Your instructions:
The expected result is the segment of the entries that begins with the line containing "- assert (Hpass" and ends with the last line, copied verbatim.

Stored items:
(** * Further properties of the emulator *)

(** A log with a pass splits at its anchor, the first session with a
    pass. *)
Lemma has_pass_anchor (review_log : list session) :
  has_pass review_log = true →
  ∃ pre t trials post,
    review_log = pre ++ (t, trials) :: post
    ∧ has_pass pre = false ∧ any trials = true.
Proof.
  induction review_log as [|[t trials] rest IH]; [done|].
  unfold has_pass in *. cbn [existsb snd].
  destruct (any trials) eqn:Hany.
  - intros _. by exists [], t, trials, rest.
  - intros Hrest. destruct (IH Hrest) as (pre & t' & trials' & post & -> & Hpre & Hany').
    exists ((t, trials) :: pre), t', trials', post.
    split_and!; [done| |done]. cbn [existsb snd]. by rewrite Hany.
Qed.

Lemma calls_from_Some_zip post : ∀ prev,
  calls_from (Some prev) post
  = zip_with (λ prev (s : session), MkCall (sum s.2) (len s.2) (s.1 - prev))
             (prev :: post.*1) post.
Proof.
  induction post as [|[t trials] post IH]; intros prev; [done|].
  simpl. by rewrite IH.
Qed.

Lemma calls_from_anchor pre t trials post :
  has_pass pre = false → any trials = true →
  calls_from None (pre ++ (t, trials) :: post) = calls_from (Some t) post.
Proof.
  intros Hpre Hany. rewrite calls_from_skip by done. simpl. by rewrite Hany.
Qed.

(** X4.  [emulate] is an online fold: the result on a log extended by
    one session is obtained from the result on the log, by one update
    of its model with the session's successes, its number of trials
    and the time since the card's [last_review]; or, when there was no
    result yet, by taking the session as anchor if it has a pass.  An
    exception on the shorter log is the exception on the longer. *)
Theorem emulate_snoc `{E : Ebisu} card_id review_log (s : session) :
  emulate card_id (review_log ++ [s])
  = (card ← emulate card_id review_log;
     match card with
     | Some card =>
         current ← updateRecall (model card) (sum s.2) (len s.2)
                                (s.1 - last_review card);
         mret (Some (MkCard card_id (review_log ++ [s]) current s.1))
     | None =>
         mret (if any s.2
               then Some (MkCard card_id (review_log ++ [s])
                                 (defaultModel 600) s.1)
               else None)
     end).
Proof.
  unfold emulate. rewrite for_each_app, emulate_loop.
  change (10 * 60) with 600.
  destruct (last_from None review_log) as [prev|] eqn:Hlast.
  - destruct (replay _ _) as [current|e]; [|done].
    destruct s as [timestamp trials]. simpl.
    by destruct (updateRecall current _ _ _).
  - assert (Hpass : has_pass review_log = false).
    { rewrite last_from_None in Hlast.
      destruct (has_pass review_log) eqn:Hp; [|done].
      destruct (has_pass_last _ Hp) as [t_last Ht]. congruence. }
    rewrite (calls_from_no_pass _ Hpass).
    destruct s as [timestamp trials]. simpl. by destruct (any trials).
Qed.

Exercise result:
  - assert (Hpass : has_pass review_log = false).
    { rewrite last_from_None in Hlast.
      destruct (has_pass review_log) eqn:Hp; [|done].
      destruct (has_pass_last _ Hp) as [t_last Ht]. congruence. }
    rewrite (calls_from_no_pass _ Hpass).
    destruct s as [timestamp trials]. simpl. by destruct (any trials).
Qed.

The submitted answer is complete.